The tax break extensions approved by Congress this week would only apply to 2014 tax returns. Tax breaks for whom and why is the topic of our next discussion with James Henry.

James is joining us from Sag Harbor, New York. He’s a leading economist, attorney, and investigative journalist who is a senior economist at the Tax Justice Network.

Thank you for joining us, James.

JAMES S. HENRY, SENIOR ECONOMIST, TAX JUSTICE NETWORK: You’re very welcome.

PERIES: So, James–.

HENRY: Happy holidays.

PERIES: Thank you.

James, so these tax breaks were designed to assist whom? Let’s unpack some of this.

HENRY: Yeah. Well, this is an early Christmas present for the corporate tax lobby. GE has a tax department that has 1,000 people in it, and they’ve been busy. And so there’s $42 billion in this bill that was signed a couple of days ago or approved by the Senate, had been ratified by the House the previous week, and then the Senate has now adjourned.

So the bill contains about 55 different measures. A few of them are designed for regular folks, but the vast majority of them are really a benefit only to the world’s largest companies. They pertain to–first of all, one basic problem is that these are benefits that will be applied only to stuff that companies have already spent in 2014. All of these tax breaks expired at the end of 2013. And the Congress does this every year. They wait around till the last minute when kind of no one’s looking to pass this bill, this kind of a bill.

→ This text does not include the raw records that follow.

(** * Newledge sync plugin: the sync orchestrator, the note materializer,
    the path resolver, the account validator and the login poller.

    Shallow embedding of [src/main.ts] and of the settings tab
    ([_getLoginStatus]).  JavaScript strings are sequences of UTF-16 code
    units; asynchronous code is written in a small state-and-exception
    monad over a world that holds the shared settings object, the vault
    store and the history of calls made so far. *)

From Stdlib Require Import ZArith NArith Lia Ascii String DecimalNat Decimal.
From stdpp Require Import base tactics option list gmap sets.

Local Open Scope N_scope.

(** ** JavaScript strings *)

(** A JavaScript string is a sequence of UTF-16 code units. *)
Abbreviation str := (list N).

(** Code units of an ASCII literal. *)
Definition js (s : string) : str :=
  map N_of_ascii (list_ascii_of_string s).

Module Title.

(** The class [[\x00-\x1F\x7F-\x9F]]. *)
Definition is_control (c : N) : bool :=
  (c <=? 31) || ((127 <=? c) && (c <=? 159)).

(** The class of the second replacement: less-than, greater-than, colon,
    double quote, slash, backslash, bar, question mark, star. *)
Definition is_illegal (c : N) : bool :=
  (c =? 60) || (c =? 62) || (c =? 58) || (c =? 34) || (c =? 47)
  || (c =? 92) || (c =? 124) || (c =? 63) || (c =? 42).

(** The class [\s] (WhiteSpace and LineTerminator of ECMAScript); it is
    also the set of code units removed by [String.prototype.trim]. *)
Definition is_space (c : N) : bool :=
  (c =? 9) || (c =? 10) || (c =? 11) || (c =? 12) || (c =? 13)
  || (c =? 32) || (c =? 160) || (c =? 5760)
  || ((8192 <=? c) && (c <=? 8202))
  || (c =? 8232) || (c =? 8233) || (c =? 8239) || (c =? 8287)
  || (c =? 12288) || (c =? 65279).

(** First replacement: the code units of [is_control] are deleted. *)
Definition strip_control (s : str) : str :=
  List.filter (fun c => negb (is_control c)) s.

(** Second replacement: the code units of [is_illegal] become an
    underscore. *)
Definition replace_illegal (s : str) : str :=
  map (fun c => if is_illegal c then 95 else c) s.

(** Third replacement, of [\s+]: every maximal run of white space becomes
    one space.  [in_run] tells that the previous code unit was white space. *)
Fixpoint collapse_from (in_run : bool) (s : str) : str :=
  match s with
  | [] => []
  | c :: r =>
      if is_space c
      then (if in_run then collapse_from true r else 32 :: collapse_from true r)
      else c :: collapse_from false r
  end.

Definition collapse_spaces (s : str) : str := collapse_from false s.

Fixpoint trim_start (s : str) : str :=
  match s with
  | [] => []
  | c :: r => if is_space c then trim_start r else s
  end.

(** [.trim()] *)
Definition trim (s : str) : str :=
  rev (trim_start (rev (trim_start s))).

Definition MAX_LENGTH : nat := 100.

(** The placeholder title, U+6682 U+65E0 U+6807 U+9898. *)
Definition placeholder : str := [26242; 26080; 26631; 39064].

(** A code unit that is neither a control character nor one of the nine
    characters the second replacement removes. *)
Definition clean (c : N) : Prop := is_control c = false /\ is_illegal c = false.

The total in the bill is about $41.6 billion. There’s three or four breaks that account for about half of that. For example, there is a $5.1 billion item for protecting companies that are transferring profits offshore and keeping them there tax-free. That’s not a worthy cause. That’s one reason why GE in particular has not paid any federal income taxes for five years. There is a $7 billion item for wind–sorry, a $7 million just for the R&D expenditures, $7.6 billion. And R&D in this bill is defined so loosely that it includes introducing new flavors of Pepsi or laborsaving equipment for firing people from low-wage restaurants. So it’s really–the research definition is so loose that a lot of stuff that’s not really basic research or even legitimate research is going to qualify here.

PERIES: Okay. And what does it mean that this only applies, actually, for two more weeks? It was just passed this week. What does that mean?

HENRY: It means that all of these tax benefits expired at the end of 2013. And this is just to extend them through the end of 2014. So if you’re going to–if you were going to do a wind farm, you would have already had to have done it, unless you do it in the last two weeks of the year, to qualify for the wind tax break here that I mentioned.

PERIES: So largely it benefits those who are planning to make–planning for this and was more or less sure. So you had to have had some inside information to really take advantage of it. But then again, this bill has been passed year after year, and these extensions have been going on since the Bush era.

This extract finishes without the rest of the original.